The computation with ALS is trickier than with SGD, because in order to update a user/item, we need all its item/user feature vectors. The way updates in ALS actually go is that we are solving a matrix equation of type A * X = B, where A is #Features x #Features matrix and B is 1 x #Features vector, and A and B are calculated based on user/item feature vectors forming all known ratings for item/user. So when updating items, instead of rotating just their feature vectors, we can rotate A and B, update them during each of #Workers supersteps and calculate new feature vectors in the end. This increases the amount of network traffic to #Items * #Features2 * #Workers. Depending on proportions between all the data dimensions, for some items this is better than the standard approach, and for some it isn’t.

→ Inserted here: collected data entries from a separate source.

(* ===== verification/SchedTypes.v ===== *)
(** * The scheduler's data: kernel/sched_bfs.c and include/linux/sched.h

    Priorities, policies and task states; the fields of [struct task_struct]
    that the scheduler uses, [struct rq], [struct global_rq] and the state
    [sched] that all the operations transform.  A [struct rq] is reached by its
    CPU number ([cpu_rq(cpu)]), a task by its address.

    The kernel configuration is CONFIG_SMP, CONFIG_HOTPLUG_CPU and 64BIT, without
    SCHEDSTATS, TASK_DELAY_ACCT, TASK_XACCT, PARAVIRT, PREEMPT_NOTIFIERS and
    DEBUG options; the remaining choices, and the code the scheduler calls
    outside its own file, are the fields of the class [Config].

    The global run queue holds a list of task addresses per priority; ListHead.v
    shows that the linked lists of the source implement such lists.  A [cpumask_t] is a
    [Z] whose bit [i] is CPU [i]. *)

From S2P Require Export Prelude Bitops.
From S2P Require Import Injector.

(** ** include/linux/sched.h *)
Definition SCHED_NORMAL : Z := 0.
Definition SCHED_FIFO : Z := 1.
Definition SCHED_RR : Z := 2.
Definition SCHED_BATCH : Z := 3.
Definition SCHED_ISO : Z := 4.
Definition SCHED_IDLEPRIO : Z := 5.
Definition SCHED_MAX : Z := SCHED_IDLEPRIO.
Definition SCHED_RANGE (policy : Z) : bool := policy <=? SCHED_MAX.
Definition SCHED_RESET_ON_FORK : Z := 0x40000000.

Definition MAX_USER_RT_PRIO : Z := 100.
Definition MAX_RT_PRIO : Z := MAX_USER_RT_PRIO + 1.
Definition PRIO_RANGE : Z := 40.
Definition MAX_PRIO : Z := MAX_RT_PRIO + PRIO_RANGE.
Definition ISO_PRIO : Z := MAX_RT_PRIO.
Definition NORMAL_PRIO : Z := MAX_RT_PRIO + 1.
Definition IDLE_PRIO : Z := MAX_RT_PRIO + 2.
Definition PRIO_LIMIT : Z := IDLE_PRIO + 1.

Definition TASK_RUNNING : Z := 0.
Definition TASK_INTERRUPTIBLE : Z := 1.
Definition TASK_UNINTERRUPTIBLE : Z := 2.
Definition __TASK_STOPPED : Z := 4.
Definition __TASK_TRACED : Z := 8.
Definition TASK_DEAD : Z := 64.
Definition TASK_WAKEKILL : Z := 128.
Definition TASK_NORMAL : Z := Z.lor TASK_INTERRUPTIBLE TASK_UNINTERRUPTIBLE.
Definition TASK_ALL : Z := Z.lor (Z.lor TASK_NORMAL __TASK_STOPPED) __TASK_TRACED.

Definition PF_EXITING : Z := 0x4.
Definition PF_VCPU : Z := 0x10.
Definition PF_WQ_WORKER : Z := 0x20.
Definition PF_FREEZING : Z := 0x4000.

(** ** include/linux/hardirq.h, arch/x86/include/asm/thread_info.h *)
Definition SOFTIRQ_MASK : Z := 0x0000ff00.
Definition HARDIRQ_MASK : Z := 0x03ff0000.
Definition NMI_MASK : Z := 0x04000000.
Definition SOFTIRQ_OFFSET : Z := 0x00000100.
Definition HARDIRQ_OFFSET : Z := 0x00010000.
Definition PREEMPT_ACTIVE : Z := 0x10000000.

(** ** Data *)
Record task_struct := mk_task {
  state : Z;
  flags : Z;
  on_cpu : bool;
  prio : Z;
  static_prio : Z;
  normal_prio : Z;
  rt_priority : Z;
  policy : Z;
  deadline : Z;
  time_slice : Z;
  last_ran : Z;
  sticky : bool;
  cpus_allowed : Z;
  task_cpu : Z;
  need_resched : bool;        (* TIF_NEED_RESCHED *)
  polling : bool;             (* TIF_POLLING_NRFLAG *)
  freezing : bool;            (* TIF_FREEZE *)
  signal_pending : bool;      (* TIF_SIGPENDING *)
  sigkill_pending : bool;     (* SIGKILL in pending.signal *)
  preempt_count : Z;
  pid : Z;
  tgid : Z;
  parent : Z;
  signal : Z;
  mm : Z;
  active_mm : Z;
  usage : Z;
  exit_state : Z;
  sched_reset_on_fork : bool;
  sched_time : Z;
  utime_pc : Z;
  stime_pc : Z;
  utime : Z;
  stime : Z;
  gtime : Z;
  nvcsw : Z;
  nivcsw : Z;
  plugged : bool;             (* blk_needs_flush_plug *)
}.
#[export] Instance eta_task_struct : Eta task_struct :=
  ctor mk_task <+> state <+> flags <+> on_cpu <+> prio <+> static_prio <+> normal_prio
    <+> rt_priority <+> policy <+> deadline <+> time_slice <+> last_ran <+> sticky
    <+> cpus_allowed <+> task_cpu <+> need_resched <+> polling <+> freezing <+> signal_pending
    <+> sigkill_pending <+> preempt_count <+> pid <+> tgid <+> parent <+> signal <+> mm
    <+> active_mm <+> usage <+> exit_state <+> sched_reset_on_fork <+> sched_time <+> utime_pc
    <+> stime_pc <+> utime <+> stime <+> gtime <+> nvcsw <+> nivcsw <+> plugged.
#[export] Instance task_struct_inhabited : Inhabited task_struct :=
  populate (mk_task 0 0 false 0 0 0 0 0 0 0 0 false 0 0 false false false false false 0 0 0 0 0
              0 0 0 0 false 0 0 0 0 0 0 0 0 false).

(** [rq->siblings_idle] and [rq->cache_idle] hold one of three functions. *)
Inductive idle_fn := SoleCpuIdle | SiblingsCpuIdle | CacheCpuIdle.

(** A scheduling domain.  Its parent and child are its neighbours in the chain of
    its CPU; [sd_groups] is its group in the memory of groups (Domains.v). *)
Record sched_domain := mk_sd {
  sd_flags : Z;
  sd_level : Z;
  sd_private : nat;           (* the level of the topology it belongs to *)
  sd_span : Z;
  sd_groups : nat * Z * Z;
  span_weight : Z;
}.
#[export] Instance eta_sched_domain : Eta sched_domain :=
  ctor mk_sd <+> sd_flags <+> sd_level <+> sd_private <+> sd_span <+> sd_groups <+> span_weight.

Record root_domain := mk_rd { rd_refcount : Z; rd_span : Z; rd_online : Z }.
#[export] Instance eta_root_domain : Eta root_domain := ctor mk_rd <+> rd_refcount <+> rd_span <+> rd_online.
#[export] Instance root_domain_inhabited : Inhabited root_domain := populate (mk_rd 0 0 0).

Record rq := mk_rq {
  curr : Z;
  idle : Z;
  stop : Z;
  prev_mm : Z;
  rq_deadline : Z;
  rq_policy : Z;
  rq_time_slice : Z;
  rq_last_ran : Z;
  rq_prio : Z;
  rq_running : bool;
  timekeep_clock : Z;
  user_pc : Z;
  nice_pc : Z;
  irq_pc : Z;
  softirq_pc : Z;
  system_pc : Z;
  iowait_pc : Z;
  idle_pc : Z;
  account_pc : Z;
  nr_iowait : Z;
  online : bool;
  scaling : bool;
  sticky_task : Z;
  rd : Z;
  sd : list sched_domain;     (* from the lowest domain upwards *)
  cpu_locality : list Z;
  siblings_idle : idle_fn;
  smt_siblings : Z;
  cache_idle : idle_fn;
  cache_siblings : Z;
  last_niffy : Z;
  prev_irq_time : Z;
  clock : Z;
  old_clock : Z;
  last_tick : Z;
  clock_task : Z;
  dither : bool;
}.
#[export] Instance eta_rq : Eta rq :=
  ctor mk_rq <+> curr <+> idle <+> stop <+> prev_mm <+> rq_deadline <+> rq_policy
    <+> rq_time_slice <+> rq_last_ran <+> rq_prio <+> rq_running <+> timekeep_clock <+> user_pc
    <+> nice_pc <+> irq_pc <+> softirq_pc <+> system_pc <+> iowait_pc <+> idle_pc <+> account_pc
    <+> nr_iowait <+> online <+> scaling <+> sticky_task <+> rd <+> sd <+> cpu_locality <+> siblings_idle
    <+> smt_siblings <+> cache_idle <+> cache_siblings <+> last_niffy <+> prev_irq_time <+> clock
    <+> old_clock <+> last_tick <+> clock_task <+> dither.
#[export] Instance rq_inhabited : Inhabited rq :=
  populate (mk_rq 0 0 0 0 0 0 0 0 0 false 0 0 0 0 0 0 0 0 0 0 false false 0 0 [] [] SoleCpuIdle 0
              SoleCpuIdle 0 0 0 0 0 0 0 false).

Record global_rq := mk_global_rq {
  nr_running : Z;
  nr_uninterruptible : Z;
  nr_switches : Z;
  queue : gmap Z (list Z);
  prio_bitmap : bitmap;
  qnr : Z;
  cpu_idle_map : Z;
  idle_cpus : bool;
  noc : Z;
  niffies : Z;
  last_jiffy : Z;
  iso_ticks : Z;
  iso_refractory : bool;
}.
#[export] Instance eta_global_rq : Eta global_rq :=
  ctor mk_global_rq <+> nr_running <+> nr_uninterruptible <+> nr_switches <+> queue
    <+> prio_bitmap <+> qnr <+> cpu_idle_map <+> idle_cpus <+> noc <+> niffies <+> last_jiffy
    <+> iso_ticks <+> iso_refractory.

(** [kstat_cpu(cpu).cpustat] and [signal->cputimer]. *)
Record cpu_usage_stat := mk_cpustat {
  st_user : Z; st_nice : Z; st_system : Z; st_softirq : Z; st_irq : Z; st_idle : Z;
  st_iowait : Z; st_steal : Z; st_guest : Z; st_guest_nice : Z;
}.
#[export] Instance eta_cpustat : Eta cpu_usage_stat :=
  ctor mk_cpustat <+> st_user <+> st_nice <+> st_system <+> st_softirq <+> st_irq <+> st_idle
    <+> st_iowait <+> st_steal <+> st_guest <+> st_guest_nice.
#[export] Instance cpustat_inhabited : Inhabited cpu_usage_stat :=
  populate (mk_cpustat 0 0 0 0 0 0 0 0 0 0).

Record thread_group_cputimer := mk_cputimer { running : bool; cpt_utime : Z; cpt_stime : Z }.
#[export] Instance eta_cputimer : Eta thread_group_cputimer :=
  ctor mk_cputimer <+> running <+> cpt_utime <+> cpt_stime.
#[export] Instance cputimer_inhabited : Inhabited thread_group_cputimer :=
  populate (mk_cputimer false 0 0).

(** ** The state *)
Record sched := mk_sched {
  tasks : gmap Z task_struct;
  runqueues : gmap Z rq;
  grq : global_rq;
  inj : injector;
  jiffies : Z;
  sched_clock_cpu : gmap Z Z;     (* what sched_clock_cpu(cpu) reads now *)
  cpu_online_map : Z;
  cpu_active_mask : Z;
  rr_interval : Z;
  sched_iso_cpu : Z;
  prio_ratios : list Z;
  kstat : gmap Z cpu_usage_stat;
  cputimers : gmap Z thread_group_cputimer;
  mm_count : gmap Z Z;
  root_domains : gmap Z root_domain;
  ipis : list Z;                  (* CPUs sent a reschedule interrupt, latest first *)
}.
#[export] Instance eta_sched : Eta sched :=
  ctor mk_sched <+> tasks <+> runqueues <+> grq <+> inj <+> jiffies <+> sched_clock_cpu
    <+> cpu_online_map <+> cpu_active_mask <+> rr_interval <+> sched_iso_cpu <+> prio_ratios
    <+> kstat <+> cputimers <+> mm_count <+> root_domains <+> ipis.

(** Build-time configuration and external code: the number of CPU ids, the
    tick rate, the scheduling-domain options, the workqueue hooks, the ksoftirqd
    thread of a CPU, and what [kmalloc] and procfs answered when the injector was
    initialised. *)
Class Config := {
  HZ : Z;
  nr_cpu_ids : Z;
  CONFIG_NUMA : bool;
  CONFIG_SCHED_MC : bool;
  CONFIG_SCHED_SMT : bool;
  wq_worker_sleeping : Z → Z → Z;
  ksoftirqd : Z → Z;
  pidList_addr : Z;
  proc_dir : bool;
  proc_global : bool;
  proc_pid : bool;
}.

(** A concrete configuration: 250 Hz, four CPUs, no external wakeups. *)
Definition sample_config : Config := {|
  HZ := 250; nr_cpu_ids := 4; CONFIG_NUMA := true; CONFIG_SCHED_MC := true;
  CONFIG_SCHED_SMT := true; wq_worker_sleeping := λ _ _, NULL; ksoftirqd := λ _, NULL;
  pidList_addr := 0x9000; proc_dir := true; proc_global := true; proc_pid := true;
|}.

(** ** Access *)
Definition task (s : sched) (p : Z) : task_struct := tasks s !!! p.
Definition cpu_rq (s : sched) (cpu : Z) : rq := runqueues s !!! cpu.
Definition upd_task (p : Z) (f : task_struct → task_struct) (s : sched) : sched :=
  s <| tasks ::= λ m, mem_upd m p f |>.
Definition upd_rq (cpu : Z) (f : rq → rq) (s : sched) : sched :=
  s <| runqueues ::= λ m, mem_upd m cpu f |>.
Definition upd_grq (f : global_rq → global_rq) (s : sched) : sched := s <| grq ::= f |>.
Definition upd_stat (cpu : Z) (f : cpu_usage_stat → cpu_usage_stat) (s : sched) : sched :=
  s <| kstat ::= λ m, mem_upd m cpu f |>.

(** The run list of a priority. *)
Definition queue_of (s : sched) (i : Z) : list Z := queue (grq s) !!! i.

(** ** Macros of kernel/sched_bfs.c, lines 96-141 *)
Definition rt_prio (prio : Z) : bool := prio <? MAX_RT_PRIO.
Definition rt_task (p : task_struct) : bool := rt_prio (prio p).
Definition rt_queue (rq : rq) : bool := rt_prio (rq_prio rq).
Definition batch_task (p : task_struct) : bool := policy p =? SCHED_BATCH.
Definition is_rt_policy (policy : Z) : bool := (policy =? SCHED_FIFO) || (policy =? SCHED_RR).
Definition has_rt_policy (p : task_struct) : bool := is_rt_policy (policy p).
Definition idleprio_task (p : task_struct) : bool := policy p =? SCHED_IDLEPRIO.
Definition iso_task (p : task_struct) : bool := policy p =? SCHED_ISO.
Definition iso_queue (rq : rq) : bool := rq_policy rq =? SCHED_ISO.
Definition rq_idle (rq : rq) : bool := rq_prio rq =? PRIO_LIMIT.

Definition NICE_TO_PRIO (nice : Z) : Z := MAX_RT_PRIO + nice + 20.
Definition PRIO_TO_NICE (prio : Z) : Z := prio - MAX_RT_PRIO - 20.
Definition TASK_NICE (p : task_struct) : Z := PRIO_TO_NICE (static_prio p).
Definition USER_PRIO (p : Z) : Z := p - MAX_RT_PRIO.
Definition TASK_USER_PRIO (p : task_struct) : Z := USER_PRIO (static_prio p).

Section macros.
Context `{Config}.
Definition ISO_PERIOD (g : global_rq) : Z := s32 (s32 (5 * HZ * noc g) + 1).
Definition JIFFY_NS : Z := 1000000000 / HZ.
Definition JIFFIES_TO_NS (TIME : Z) : Z := s32 (TIME * JIFFY_NS).
Definition HALF_JIFFY_NS : Z := 1000000000 / HZ / 2.
Definition HALF_JIFFY_US : Z := 1000000 / HZ / 2.
End macros.
Definition MS_TO_NS (TIME : Z) : Z := s32 (Z.shiftl TIME 20).
Definition MS_TO_US (TIME : Z) : Z := s32 (Z.shiftl TIME 10).
Definition NS_TO_MS (TIME : Z) : Z := Z.shiftr TIME 20.
Definition NS_TO_US (TIME : Z) : Z := Z.shiftr TIME 10.
Definition RESCHED_US : Z := 100.

Definition timeslice (s : sched) : Z := MS_TO_US (rr_interval s).

(** ** CPU masks *)
Definition cpu_isset (cpu mask : Z) : bool := Z.testbit mask cpu.
Definition cpus_and (a b : Z) : Z := Z.land a b.
Definition cpus_empty (mask : Z) : bool := mask =? 0.
Definition cpus_intersects (a b : Z) : bool := negb (Z.land a b =? 0).
Definition cpumask_subset (a b : Z) : bool := Z.ldiff a b =? 0.
Definition cpu_online (s : sched) (cpu : Z) : bool := cpu_isset cpu (cpu_online_map s).
(** [for_each_cpu_mask]: the set bits below [nr_cpu_ids], in order. *)
Definition cpus_in `{Config} (mask : Z) : list Z :=
  filter (λ c, Z.testbit mask c = true) (seqZ 0 nr_cpu_ids).

(** [task_contributes_to_load] of include/linux/sched.h. *)
Definition task_contributes_to_load (p : task_struct) : bool :=
  negb (Z.land (state p) TASK_UNINTERRUPTIBLE =? 0) && (Z.land (flags p) PF_FREEZING =? 0).

Definition signal_pending_state (st : Z) (p : task_struct) : bool :=
  if Z.land st (Z.lor TASK_INTERRUPTIBLE TASK_WAKEKILL) =? 0 then false
  else if negb (signal_pending p) then false
  else negb (Z.land st TASK_INTERRUPTIBLE =? 0) || sigkill_pending p.

(** ** Reading after writing *)
Lemma task_upd_task s p q f :
  task (upd_task p f s) q = if decide (p = q) then f (task s p) else task s q.
Proof. apply mem_upd_get. Qed.
Lemma task_upd_task_eq s p f : task (upd_task p f s) p = f (task s p).
Proof. apply mem_upd_eq. Qed.
Lemma task_upd_task_ne s p q f : p ≠ q → task (upd_task p f s) q = task s q.
Proof. apply mem_upd_ne. Qed.
Lemma cpu_rq_upd_rq s c d f :
  cpu_rq (upd_rq c f s) d = if decide (c = d) then f (cpu_rq s c) else cpu_rq s d.
Proof. apply mem_upd_get. Qed.
Lemma cpu_rq_upd_rq_eq s c f : cpu_rq (upd_rq c f s) c = f (cpu_rq s c).
Proof. apply mem_upd_eq. Qed.
Lemma cpu_rq_upd_rq_ne s c d f : c ≠ d → cpu_rq (upd_rq c f s) d = cpu_rq s d.
Proof. apply mem_upd_ne. Qed.

(** A field the update does not touch. *)
Lemma task_upd_proj {B} (g : task_struct → B) s p q f :
  (∀ x, g (f x) = g x) → g (task (upd_task p f s) q) = g (task s q).
Proof. apply mem_upd_proj. Qed.
Lemma rq_upd_proj {B} (g : rq → B) s c d f :
  (∀ x, g (f x) = g x) → g (cpu_rq (upd_rq c f s) d) = g (cpu_rq s d).
Proof. apply mem_upd_proj. Qed.

Lemma cpus_in_spec `{Config} mask c : c ∈ cpus_in mask ↔ 0 ≤ c < nr_cpu_ids ∧ Z.testbit mask c = true.
Proof. unfold cpus_in. rewrite list_elem_of_filter, elem_of_seqZ. naive_solver lia. Qed.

This is why a blend of our rotational approach and the standard approach gives the superior solution. By looking at item with some degree, in the standard approach the amount of network traffic associated with it is degree * #Features, and with our rotational approach, it’s #Workers * #Features2. We’ll still update items in which degree < #Workers * #Features using the standard approach, and we’ll use our rotational approach for all larger-degree items, and therefore significantly improve performance. For example, for 100 double features and 50 workers, the item degree limit for choosing an approach is around 5,000.
To solve the matrix equation A * X = B we need to find the inverse A-1, for which we use open source library JBLAS, which had the most efficient implementation for the matrix inverse.
As SGD and ALS share the same optimization formula, it is also possible to combine these algorithms. ALS is computationally more complex than SGD, and we included an option to do a combination of some number of iterations of SGD, followed by a single iteration of ALS. For some data sets, this was shown to help in the offline metrics (e.g., root mean squared error or mean average rank).
We were experiencing numerical issues with large-degree items. There are several ways of bypassing this problem (ignoring these items or sample them), but we were using regularization based on the item and user degrees. That keeps the values for user and item vectors in a certain numerical range.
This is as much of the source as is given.